What is expected —
In the data, find the word "VList" and copy out every line that has it.

Records to use Block Start

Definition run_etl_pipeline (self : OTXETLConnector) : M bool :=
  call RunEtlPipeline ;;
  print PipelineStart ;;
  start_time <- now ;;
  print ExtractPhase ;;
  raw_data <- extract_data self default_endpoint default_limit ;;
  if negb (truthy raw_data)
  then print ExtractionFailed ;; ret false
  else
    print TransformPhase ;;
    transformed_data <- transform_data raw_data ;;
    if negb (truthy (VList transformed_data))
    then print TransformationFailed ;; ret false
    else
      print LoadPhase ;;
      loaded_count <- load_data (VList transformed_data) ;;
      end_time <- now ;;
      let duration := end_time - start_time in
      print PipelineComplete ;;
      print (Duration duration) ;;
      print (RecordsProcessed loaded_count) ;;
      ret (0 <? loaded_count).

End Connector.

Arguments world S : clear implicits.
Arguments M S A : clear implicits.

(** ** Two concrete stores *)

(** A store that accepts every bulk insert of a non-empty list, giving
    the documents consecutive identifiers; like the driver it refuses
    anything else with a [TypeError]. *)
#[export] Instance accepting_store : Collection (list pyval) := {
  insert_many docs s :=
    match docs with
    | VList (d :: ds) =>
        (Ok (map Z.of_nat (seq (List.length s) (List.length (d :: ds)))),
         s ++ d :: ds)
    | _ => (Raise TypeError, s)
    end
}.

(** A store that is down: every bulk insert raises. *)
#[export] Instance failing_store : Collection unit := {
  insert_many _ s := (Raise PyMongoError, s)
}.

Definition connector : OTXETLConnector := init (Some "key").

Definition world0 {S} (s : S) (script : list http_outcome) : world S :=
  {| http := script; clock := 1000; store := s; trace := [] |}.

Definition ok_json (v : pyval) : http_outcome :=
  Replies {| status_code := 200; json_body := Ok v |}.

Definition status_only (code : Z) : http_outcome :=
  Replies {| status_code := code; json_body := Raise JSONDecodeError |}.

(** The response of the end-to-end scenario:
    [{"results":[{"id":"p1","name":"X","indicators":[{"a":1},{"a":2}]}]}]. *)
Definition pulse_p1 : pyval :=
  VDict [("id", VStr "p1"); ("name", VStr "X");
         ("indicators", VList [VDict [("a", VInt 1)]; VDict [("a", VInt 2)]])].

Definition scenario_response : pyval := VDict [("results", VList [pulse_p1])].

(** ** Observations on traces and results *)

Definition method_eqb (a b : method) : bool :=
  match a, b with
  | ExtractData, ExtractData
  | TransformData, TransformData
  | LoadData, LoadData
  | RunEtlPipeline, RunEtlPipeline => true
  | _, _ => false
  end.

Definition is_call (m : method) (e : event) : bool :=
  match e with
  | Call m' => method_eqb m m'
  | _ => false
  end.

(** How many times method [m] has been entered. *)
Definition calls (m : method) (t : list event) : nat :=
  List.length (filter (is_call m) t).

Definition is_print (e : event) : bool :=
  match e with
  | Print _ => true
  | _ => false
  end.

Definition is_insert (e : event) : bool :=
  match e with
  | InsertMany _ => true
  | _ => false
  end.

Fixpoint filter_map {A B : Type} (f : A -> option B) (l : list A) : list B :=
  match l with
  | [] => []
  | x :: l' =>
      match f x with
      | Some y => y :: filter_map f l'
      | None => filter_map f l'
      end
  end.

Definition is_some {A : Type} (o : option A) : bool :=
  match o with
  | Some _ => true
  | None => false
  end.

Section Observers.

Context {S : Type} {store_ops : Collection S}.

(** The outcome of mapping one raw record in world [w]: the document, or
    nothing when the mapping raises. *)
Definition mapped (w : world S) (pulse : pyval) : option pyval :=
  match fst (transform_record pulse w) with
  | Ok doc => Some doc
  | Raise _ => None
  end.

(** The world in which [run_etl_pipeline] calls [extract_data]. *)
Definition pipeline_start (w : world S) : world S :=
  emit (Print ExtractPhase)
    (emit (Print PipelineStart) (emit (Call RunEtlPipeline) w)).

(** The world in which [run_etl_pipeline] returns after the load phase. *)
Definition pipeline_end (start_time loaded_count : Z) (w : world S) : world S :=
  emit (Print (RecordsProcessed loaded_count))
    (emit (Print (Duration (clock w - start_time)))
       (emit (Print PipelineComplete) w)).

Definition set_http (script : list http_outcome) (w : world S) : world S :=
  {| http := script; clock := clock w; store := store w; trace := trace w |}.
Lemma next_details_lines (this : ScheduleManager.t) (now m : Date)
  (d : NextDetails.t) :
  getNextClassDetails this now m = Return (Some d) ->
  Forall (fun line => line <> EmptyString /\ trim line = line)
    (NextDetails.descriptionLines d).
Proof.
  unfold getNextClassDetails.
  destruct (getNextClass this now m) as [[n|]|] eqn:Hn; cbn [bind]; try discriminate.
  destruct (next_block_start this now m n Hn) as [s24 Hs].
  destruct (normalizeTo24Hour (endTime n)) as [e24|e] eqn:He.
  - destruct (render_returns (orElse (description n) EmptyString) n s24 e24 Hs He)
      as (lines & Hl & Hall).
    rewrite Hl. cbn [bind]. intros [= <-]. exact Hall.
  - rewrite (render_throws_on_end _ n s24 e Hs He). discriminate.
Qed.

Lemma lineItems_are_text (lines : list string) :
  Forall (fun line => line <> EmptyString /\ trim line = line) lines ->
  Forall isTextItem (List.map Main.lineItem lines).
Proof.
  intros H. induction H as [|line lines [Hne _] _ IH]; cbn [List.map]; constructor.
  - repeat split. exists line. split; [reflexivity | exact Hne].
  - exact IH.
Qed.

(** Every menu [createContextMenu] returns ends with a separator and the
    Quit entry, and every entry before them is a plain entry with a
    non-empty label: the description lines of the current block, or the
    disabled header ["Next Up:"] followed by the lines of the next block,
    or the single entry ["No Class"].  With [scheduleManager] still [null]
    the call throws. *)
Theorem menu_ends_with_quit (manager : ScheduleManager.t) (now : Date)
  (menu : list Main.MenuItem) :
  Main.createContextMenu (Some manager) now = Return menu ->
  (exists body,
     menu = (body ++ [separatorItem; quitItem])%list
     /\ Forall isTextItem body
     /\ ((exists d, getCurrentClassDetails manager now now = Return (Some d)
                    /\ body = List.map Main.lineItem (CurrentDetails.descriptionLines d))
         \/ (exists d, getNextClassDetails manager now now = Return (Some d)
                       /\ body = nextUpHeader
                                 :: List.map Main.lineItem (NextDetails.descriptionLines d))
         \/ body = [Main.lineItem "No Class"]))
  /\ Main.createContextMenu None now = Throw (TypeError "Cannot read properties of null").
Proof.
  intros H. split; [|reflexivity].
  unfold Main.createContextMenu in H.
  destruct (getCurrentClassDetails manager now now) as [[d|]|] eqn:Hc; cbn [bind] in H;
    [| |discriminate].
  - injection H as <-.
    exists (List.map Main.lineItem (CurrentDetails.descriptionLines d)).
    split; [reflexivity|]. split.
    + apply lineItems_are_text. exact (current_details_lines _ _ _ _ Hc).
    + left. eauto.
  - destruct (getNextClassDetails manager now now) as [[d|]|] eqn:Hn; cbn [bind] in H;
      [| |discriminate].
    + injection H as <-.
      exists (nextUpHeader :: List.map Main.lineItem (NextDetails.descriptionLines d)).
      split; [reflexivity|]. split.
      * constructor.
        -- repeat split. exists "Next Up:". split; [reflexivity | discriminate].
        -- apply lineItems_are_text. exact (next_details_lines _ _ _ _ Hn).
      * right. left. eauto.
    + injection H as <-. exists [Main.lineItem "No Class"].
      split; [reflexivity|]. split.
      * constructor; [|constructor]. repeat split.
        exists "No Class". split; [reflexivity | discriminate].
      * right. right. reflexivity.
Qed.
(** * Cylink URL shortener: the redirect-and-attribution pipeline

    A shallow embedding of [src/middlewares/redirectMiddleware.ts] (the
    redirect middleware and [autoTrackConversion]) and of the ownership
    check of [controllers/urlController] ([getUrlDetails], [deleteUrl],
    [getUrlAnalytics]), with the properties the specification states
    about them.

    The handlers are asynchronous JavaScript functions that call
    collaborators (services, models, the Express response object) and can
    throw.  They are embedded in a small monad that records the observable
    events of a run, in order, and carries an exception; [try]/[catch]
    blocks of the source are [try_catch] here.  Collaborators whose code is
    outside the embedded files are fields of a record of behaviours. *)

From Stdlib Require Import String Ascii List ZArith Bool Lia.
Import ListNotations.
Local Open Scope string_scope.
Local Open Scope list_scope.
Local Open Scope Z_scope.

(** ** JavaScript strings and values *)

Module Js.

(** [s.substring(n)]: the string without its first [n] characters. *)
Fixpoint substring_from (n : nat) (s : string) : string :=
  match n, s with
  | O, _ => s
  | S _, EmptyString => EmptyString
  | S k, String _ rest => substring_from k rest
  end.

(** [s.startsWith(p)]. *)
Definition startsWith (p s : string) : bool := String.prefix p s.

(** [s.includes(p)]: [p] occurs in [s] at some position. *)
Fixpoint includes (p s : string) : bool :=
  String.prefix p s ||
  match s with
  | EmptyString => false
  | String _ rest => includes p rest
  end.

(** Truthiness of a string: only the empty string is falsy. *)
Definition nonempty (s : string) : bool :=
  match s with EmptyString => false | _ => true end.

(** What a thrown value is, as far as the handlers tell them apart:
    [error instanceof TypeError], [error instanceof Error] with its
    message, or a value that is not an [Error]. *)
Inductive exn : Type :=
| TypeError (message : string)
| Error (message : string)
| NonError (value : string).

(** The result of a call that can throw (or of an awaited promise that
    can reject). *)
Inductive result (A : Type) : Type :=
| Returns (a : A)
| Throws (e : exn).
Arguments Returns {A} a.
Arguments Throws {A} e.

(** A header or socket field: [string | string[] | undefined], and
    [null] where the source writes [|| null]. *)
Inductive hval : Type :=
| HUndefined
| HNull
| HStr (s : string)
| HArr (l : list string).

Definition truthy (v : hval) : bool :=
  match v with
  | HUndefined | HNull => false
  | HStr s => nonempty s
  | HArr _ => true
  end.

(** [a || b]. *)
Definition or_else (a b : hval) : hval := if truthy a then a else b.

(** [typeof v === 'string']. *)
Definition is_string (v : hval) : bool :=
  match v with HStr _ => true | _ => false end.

Records to use Block End
Records to use Block Start

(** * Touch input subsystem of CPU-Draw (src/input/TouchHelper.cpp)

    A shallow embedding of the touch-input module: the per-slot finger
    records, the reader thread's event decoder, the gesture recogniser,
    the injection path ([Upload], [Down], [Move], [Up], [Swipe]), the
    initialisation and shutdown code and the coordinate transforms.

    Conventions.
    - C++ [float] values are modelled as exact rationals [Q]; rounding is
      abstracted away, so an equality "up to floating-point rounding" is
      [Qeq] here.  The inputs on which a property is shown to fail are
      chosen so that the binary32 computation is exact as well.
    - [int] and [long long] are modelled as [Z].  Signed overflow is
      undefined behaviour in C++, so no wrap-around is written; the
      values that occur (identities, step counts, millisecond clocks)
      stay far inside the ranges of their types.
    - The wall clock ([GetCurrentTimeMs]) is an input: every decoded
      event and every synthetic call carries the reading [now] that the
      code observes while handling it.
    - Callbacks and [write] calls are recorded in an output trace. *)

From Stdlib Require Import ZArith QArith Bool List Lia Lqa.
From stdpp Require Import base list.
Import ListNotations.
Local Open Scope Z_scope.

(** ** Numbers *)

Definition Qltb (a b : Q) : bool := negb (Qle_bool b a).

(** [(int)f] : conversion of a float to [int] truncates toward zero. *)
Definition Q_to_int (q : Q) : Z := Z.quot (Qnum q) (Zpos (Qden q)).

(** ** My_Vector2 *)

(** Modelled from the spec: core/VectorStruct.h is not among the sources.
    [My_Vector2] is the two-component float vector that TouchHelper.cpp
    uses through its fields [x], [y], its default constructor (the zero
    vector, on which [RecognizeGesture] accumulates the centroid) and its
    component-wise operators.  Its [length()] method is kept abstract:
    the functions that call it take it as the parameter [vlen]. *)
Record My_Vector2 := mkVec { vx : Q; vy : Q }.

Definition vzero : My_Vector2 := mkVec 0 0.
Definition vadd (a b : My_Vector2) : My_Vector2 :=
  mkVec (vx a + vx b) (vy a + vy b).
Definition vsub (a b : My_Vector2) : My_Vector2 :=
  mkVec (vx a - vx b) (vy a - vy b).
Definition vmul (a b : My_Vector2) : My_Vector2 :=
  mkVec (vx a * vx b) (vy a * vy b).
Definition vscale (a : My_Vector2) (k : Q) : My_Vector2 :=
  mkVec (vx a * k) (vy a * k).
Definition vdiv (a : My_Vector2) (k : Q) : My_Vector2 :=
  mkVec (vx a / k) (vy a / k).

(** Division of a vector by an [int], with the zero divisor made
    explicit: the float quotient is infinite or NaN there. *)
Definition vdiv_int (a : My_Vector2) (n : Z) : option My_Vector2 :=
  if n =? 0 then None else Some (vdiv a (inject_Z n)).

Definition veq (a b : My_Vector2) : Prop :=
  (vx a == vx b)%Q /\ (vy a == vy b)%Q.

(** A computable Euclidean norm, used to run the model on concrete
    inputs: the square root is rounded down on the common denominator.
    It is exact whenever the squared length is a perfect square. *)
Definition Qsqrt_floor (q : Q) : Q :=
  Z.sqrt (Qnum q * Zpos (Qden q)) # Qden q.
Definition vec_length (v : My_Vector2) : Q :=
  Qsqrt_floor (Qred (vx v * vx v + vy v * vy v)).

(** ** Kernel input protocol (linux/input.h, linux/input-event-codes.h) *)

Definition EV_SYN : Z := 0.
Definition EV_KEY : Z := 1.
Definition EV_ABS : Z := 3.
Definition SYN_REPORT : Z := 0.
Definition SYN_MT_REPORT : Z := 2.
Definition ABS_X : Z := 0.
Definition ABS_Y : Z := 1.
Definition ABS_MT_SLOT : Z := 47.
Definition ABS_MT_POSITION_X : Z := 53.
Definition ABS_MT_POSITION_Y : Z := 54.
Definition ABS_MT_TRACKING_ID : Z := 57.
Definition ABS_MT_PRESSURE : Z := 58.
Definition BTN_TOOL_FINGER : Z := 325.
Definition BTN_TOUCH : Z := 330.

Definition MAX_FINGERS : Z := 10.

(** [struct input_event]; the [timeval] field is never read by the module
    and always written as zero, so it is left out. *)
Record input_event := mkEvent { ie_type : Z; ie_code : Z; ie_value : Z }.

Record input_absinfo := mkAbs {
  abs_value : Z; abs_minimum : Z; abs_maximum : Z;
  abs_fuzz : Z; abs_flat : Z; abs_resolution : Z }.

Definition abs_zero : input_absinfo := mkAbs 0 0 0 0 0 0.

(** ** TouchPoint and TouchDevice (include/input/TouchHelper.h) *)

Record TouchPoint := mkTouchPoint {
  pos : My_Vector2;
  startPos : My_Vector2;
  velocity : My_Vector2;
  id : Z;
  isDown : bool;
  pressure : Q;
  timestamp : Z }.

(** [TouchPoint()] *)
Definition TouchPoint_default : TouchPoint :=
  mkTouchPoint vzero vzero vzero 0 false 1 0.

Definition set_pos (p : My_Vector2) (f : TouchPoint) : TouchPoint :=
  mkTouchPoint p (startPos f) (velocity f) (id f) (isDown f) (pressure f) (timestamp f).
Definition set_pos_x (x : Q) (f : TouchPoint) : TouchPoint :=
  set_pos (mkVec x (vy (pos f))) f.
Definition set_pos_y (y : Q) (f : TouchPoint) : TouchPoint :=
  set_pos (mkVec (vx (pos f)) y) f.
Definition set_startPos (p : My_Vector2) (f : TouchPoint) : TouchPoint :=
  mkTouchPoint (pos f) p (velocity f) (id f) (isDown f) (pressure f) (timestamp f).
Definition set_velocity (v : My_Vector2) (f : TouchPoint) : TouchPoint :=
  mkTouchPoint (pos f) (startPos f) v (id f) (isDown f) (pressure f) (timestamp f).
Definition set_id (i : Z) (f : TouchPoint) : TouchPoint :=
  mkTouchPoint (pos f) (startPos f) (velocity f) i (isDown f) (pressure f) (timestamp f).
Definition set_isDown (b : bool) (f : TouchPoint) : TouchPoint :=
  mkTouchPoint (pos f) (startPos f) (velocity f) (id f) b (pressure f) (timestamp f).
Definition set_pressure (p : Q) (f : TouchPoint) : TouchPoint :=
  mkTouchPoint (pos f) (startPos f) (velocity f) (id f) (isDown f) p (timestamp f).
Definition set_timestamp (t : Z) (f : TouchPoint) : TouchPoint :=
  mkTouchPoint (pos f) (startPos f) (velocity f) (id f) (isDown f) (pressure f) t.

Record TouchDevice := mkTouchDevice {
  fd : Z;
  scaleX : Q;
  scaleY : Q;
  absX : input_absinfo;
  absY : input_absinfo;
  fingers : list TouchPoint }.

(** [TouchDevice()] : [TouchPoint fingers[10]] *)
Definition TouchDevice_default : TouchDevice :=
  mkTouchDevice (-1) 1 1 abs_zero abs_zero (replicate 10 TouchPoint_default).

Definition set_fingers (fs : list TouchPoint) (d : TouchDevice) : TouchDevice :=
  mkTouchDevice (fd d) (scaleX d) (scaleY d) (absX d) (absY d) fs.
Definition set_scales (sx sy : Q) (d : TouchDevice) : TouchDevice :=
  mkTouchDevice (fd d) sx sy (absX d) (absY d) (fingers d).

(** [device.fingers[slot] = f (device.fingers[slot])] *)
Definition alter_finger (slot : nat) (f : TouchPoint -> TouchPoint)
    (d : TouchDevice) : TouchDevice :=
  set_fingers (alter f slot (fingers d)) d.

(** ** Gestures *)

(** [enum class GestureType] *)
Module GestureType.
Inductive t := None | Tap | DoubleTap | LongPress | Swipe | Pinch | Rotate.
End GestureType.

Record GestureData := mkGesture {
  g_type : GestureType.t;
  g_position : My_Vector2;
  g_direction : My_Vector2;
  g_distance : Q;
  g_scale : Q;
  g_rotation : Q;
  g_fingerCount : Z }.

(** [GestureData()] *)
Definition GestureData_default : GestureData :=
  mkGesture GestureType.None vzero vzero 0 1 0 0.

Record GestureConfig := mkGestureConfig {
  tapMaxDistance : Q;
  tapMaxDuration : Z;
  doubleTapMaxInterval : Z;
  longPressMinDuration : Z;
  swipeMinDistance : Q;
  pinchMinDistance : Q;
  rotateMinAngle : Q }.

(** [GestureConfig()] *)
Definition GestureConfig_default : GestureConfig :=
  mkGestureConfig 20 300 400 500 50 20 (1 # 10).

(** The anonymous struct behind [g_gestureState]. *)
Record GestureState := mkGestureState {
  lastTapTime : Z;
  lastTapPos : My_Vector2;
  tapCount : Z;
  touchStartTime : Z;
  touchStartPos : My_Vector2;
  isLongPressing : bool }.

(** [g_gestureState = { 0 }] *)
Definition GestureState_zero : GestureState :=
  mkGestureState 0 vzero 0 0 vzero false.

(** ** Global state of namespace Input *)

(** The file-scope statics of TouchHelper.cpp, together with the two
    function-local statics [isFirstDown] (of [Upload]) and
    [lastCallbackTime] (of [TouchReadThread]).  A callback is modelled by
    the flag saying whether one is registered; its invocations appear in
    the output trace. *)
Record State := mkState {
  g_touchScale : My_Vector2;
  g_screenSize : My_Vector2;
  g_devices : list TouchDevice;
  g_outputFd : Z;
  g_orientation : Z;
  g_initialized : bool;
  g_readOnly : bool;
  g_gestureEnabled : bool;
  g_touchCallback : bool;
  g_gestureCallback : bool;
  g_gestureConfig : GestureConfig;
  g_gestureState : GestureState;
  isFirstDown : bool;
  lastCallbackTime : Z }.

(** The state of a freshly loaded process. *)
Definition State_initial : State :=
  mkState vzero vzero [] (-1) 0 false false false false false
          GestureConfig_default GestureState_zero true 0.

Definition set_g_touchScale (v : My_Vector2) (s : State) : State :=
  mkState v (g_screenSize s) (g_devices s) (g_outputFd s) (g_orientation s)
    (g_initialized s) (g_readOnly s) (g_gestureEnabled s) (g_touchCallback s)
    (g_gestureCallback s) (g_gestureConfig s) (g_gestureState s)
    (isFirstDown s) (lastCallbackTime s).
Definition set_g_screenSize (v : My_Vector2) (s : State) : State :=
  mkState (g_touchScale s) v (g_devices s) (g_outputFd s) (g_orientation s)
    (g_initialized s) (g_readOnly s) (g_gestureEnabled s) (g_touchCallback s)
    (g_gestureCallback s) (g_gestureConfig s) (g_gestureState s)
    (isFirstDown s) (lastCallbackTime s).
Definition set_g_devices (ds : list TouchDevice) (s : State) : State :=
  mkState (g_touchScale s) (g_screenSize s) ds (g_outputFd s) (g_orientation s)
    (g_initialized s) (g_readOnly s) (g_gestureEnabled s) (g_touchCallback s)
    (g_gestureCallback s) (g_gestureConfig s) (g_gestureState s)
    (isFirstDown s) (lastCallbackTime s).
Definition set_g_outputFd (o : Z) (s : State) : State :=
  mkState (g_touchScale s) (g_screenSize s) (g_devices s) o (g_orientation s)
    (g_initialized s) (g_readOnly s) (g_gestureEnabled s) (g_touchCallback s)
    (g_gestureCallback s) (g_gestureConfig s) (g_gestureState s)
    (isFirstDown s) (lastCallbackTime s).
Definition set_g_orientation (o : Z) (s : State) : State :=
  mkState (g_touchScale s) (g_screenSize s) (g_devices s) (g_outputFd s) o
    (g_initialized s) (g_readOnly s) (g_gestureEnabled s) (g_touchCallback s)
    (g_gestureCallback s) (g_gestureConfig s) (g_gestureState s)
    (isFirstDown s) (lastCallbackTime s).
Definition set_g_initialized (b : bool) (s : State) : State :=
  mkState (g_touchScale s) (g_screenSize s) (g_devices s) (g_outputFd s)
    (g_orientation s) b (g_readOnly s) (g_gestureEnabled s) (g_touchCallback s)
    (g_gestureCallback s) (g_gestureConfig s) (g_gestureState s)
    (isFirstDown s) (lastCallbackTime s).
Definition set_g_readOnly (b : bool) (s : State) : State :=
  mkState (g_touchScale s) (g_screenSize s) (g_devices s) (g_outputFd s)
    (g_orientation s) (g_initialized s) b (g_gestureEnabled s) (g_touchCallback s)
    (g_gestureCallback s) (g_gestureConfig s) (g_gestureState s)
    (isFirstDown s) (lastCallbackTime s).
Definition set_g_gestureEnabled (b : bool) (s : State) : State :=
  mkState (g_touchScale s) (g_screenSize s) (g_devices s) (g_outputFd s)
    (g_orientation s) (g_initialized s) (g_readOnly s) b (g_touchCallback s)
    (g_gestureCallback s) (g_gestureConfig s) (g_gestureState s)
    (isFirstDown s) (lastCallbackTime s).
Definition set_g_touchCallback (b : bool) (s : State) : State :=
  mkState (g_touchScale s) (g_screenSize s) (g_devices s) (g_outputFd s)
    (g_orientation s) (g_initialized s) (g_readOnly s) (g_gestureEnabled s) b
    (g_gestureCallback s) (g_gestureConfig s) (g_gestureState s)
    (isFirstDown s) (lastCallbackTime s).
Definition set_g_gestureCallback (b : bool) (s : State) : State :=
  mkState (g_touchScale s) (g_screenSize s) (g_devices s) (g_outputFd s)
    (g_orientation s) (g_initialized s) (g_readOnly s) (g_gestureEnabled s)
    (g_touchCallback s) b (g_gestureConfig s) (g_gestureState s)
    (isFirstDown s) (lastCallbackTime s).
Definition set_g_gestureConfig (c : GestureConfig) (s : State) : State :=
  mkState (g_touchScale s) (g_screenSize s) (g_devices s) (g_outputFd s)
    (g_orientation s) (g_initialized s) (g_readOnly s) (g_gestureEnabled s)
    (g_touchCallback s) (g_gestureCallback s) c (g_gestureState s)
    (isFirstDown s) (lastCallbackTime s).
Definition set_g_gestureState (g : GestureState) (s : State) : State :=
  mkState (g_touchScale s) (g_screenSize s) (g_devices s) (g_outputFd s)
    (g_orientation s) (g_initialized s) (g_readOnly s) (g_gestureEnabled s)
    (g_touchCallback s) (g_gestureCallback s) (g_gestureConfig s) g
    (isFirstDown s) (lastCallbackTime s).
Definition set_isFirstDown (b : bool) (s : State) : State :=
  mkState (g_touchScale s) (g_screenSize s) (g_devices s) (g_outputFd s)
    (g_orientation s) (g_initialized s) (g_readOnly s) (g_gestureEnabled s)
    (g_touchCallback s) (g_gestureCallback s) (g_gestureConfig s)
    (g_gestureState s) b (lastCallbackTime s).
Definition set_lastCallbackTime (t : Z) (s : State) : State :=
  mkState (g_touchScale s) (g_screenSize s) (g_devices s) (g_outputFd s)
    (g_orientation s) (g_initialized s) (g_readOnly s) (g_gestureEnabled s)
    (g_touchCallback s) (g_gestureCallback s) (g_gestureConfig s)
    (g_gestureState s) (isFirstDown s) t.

Records to use Block End

Output of the exercise —
    if negb (truthy (VList transformed_data))
      loaded_count <- load_data (VList transformed_data) ;;
    | VList (d :: ds) =>
         ("indicators", VList [VDict [("a", VInt 1)]; VDict [("a", VInt 2)]])].
Definition scenario_response : pyval := VDict [("results", VList [pulse_p1])].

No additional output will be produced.